Main EGI.eu operations services Support Documentation Tools Activities Performance Technology Catch-all Services Resource Allocation Security


Problem description

Workdir

The workdir is the directory associated to a user’s job. It is the directory where all the files are created, when a path is not specified, or used to map a relative path into an absolute path. It is basically the current directory (the path specified in the $PWD environment variable) from where a process, a job, is run. In many configurations a batch job is run from a workdir contained in the unix user’s home directory. Often the home directories are imported by worker nodes from a shared file system. This could raise serious performance issues for the file servers, having many jobs accessing to a distributed file system, not really needing distributed data.

Temp dir

The temporary directory is used by jobs to create large, temporary files. The unix convention is to use the /tmp directory. However in some configurations it would be better to point the jobs to a better file system for large temporary files, for performance issues or to avoid clashes between jobs running in the same worker node.

Proposed solutions

Wordir

Workdir: Batch system configuration

The clean and right way to address the problem is probably properly configuring the batch system, in order to set the desired directory under which job working directories should be created. This solution is up to site managers that install e configure the batch system, as long as the LRMS allows to tune this configuration. It may be worthy also to specify different workdir for parallel jobs: the parallel jobs may need to be run froma distributed file system.

Workdir: JobWrapper customization points

If for some reasons the previous solution is not possible and if the directory assigned by the batch system (which by default is usually the home directory of the local account) is not ok, a possible solution for this issue is referring to the customization points in the JobWrapper.

A user job (the one specified as 'executable' in the job JDL) is "included" in a JobWrapper which, besides running the user payload, is also responsible for other operations (input/output sandbox management, LB logging, etc.). This JobWrapper can be created by by the WMS, for jobs submitted to LCG-CEs through the WMS, or by CREAM, for all job submission paths (direct submissions, submissions through the WMS, submissions through Condor)

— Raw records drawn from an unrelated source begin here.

(* ===== verification/_CoqProject ===== *)
-Q . S2P
Prelude.v
ExecResult.v
GcpStatus.v
Provider.v
UuidLib.v
Serialization.v
Wasm.v
WasmSpec.v
ProxyBuffer.v
ProxyBufferSpec.v
ProxyQueue.v
Socks5.v
ProxyBridge.v
Containers.v
ExpiryMap.v
TaskExecutor.v
PriorityExecutor.v
AsyncExecutor.v
Dispatcher.v
Streaming.v
Decimal.v
Utils.v
AsyncProg.v
Threads.v
JobClient.v
JobClientSpec.v
JobClientRuns.v
Queue.v
AwsQueue.v
GcpQueue.v
QueueSpec.v
NoSql.v
GcpNoSql.v
GcpNoSqlSpec.v
AwsNoSql.v
AwsNoSqlSpec.v
JobDatabase.v
GcpJobs.v
AwsJobs.v
TransactionEngine.v
TransactionEngineSpec.v
HttpClient.v
PrivacyBudgetHttp.v
PrivacyBudgetHttpSpec.v
PrivacyBudgetRuns.v
KeyFetcher.v
PrivateKeyClient.v
PrivateKeyClientSpec.v
PrivateKeyClientRuns.v
Timers.v
MetricCloud.v
MetricClient.v
MetricClientSpec.v
MetricAggregation.v
MetricAggregationSpec.v
BlobStorage.v
AwsBlob.v
AwsBlobSpec.v
GcpBlob.v
GcpBlobSpec.v
HttpExchange.v
HttpConnection.v
HttpConnectionSpec.v
HttpPool.v
HttpPoolSpec.v
CurlClient.v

In the current implementations of the JobWrapper (for both LCG-CE and CREAM-CE) there is not an explicit "cd" operation before the creation the job working directory. This means that the job working directory is created under the directory "assigned" by the batch system (which is, as said above, the home directory of the local account mapped to that Grid user).

As referred in [R2] and [R3] customization points are scripts (to be provided by the local administrator) which are run by the JobWrapper (both the WMS JobWrapper and the CREAM JobWrapper). There are customization points script run before and after the job execution. In particular the first customization point [R1]:

 ${GLITE_LOCAL_CUSTOMIZATION_DIR}/cp_1.sh , is executed in the beginning of the JobWrapper execution, 
 before the creation of the job working directory.

Therefore such customization point that must be created in each WN, could be used to "cd" to the desired site specific directory.

Tempdir

Standard environment variable

Even if for most of the applications a temporary directory contained in the same file system of the working directory is a good option, it would be better to keep their definitions separated. If for parallel jobs a home directory in a shared file system might be a good option, there is not reason to use this file system for the large temporary files, which belong to a single job and are used only by that job.

A variable specifying the proper path for (largish) temporary files might be set in the job environment, before the execution, and used in the job code to create those files. The name of the variable should be a standard feature for all the batch systems, it would be part of the standard environment that every job can expect on the worker node.

Currently the definition of a temporary directory different from the workdir, is not a problem extensively addressed. Currently the name of this variable and how to set it -from batch system, in the JobWrapper…- are still open issues.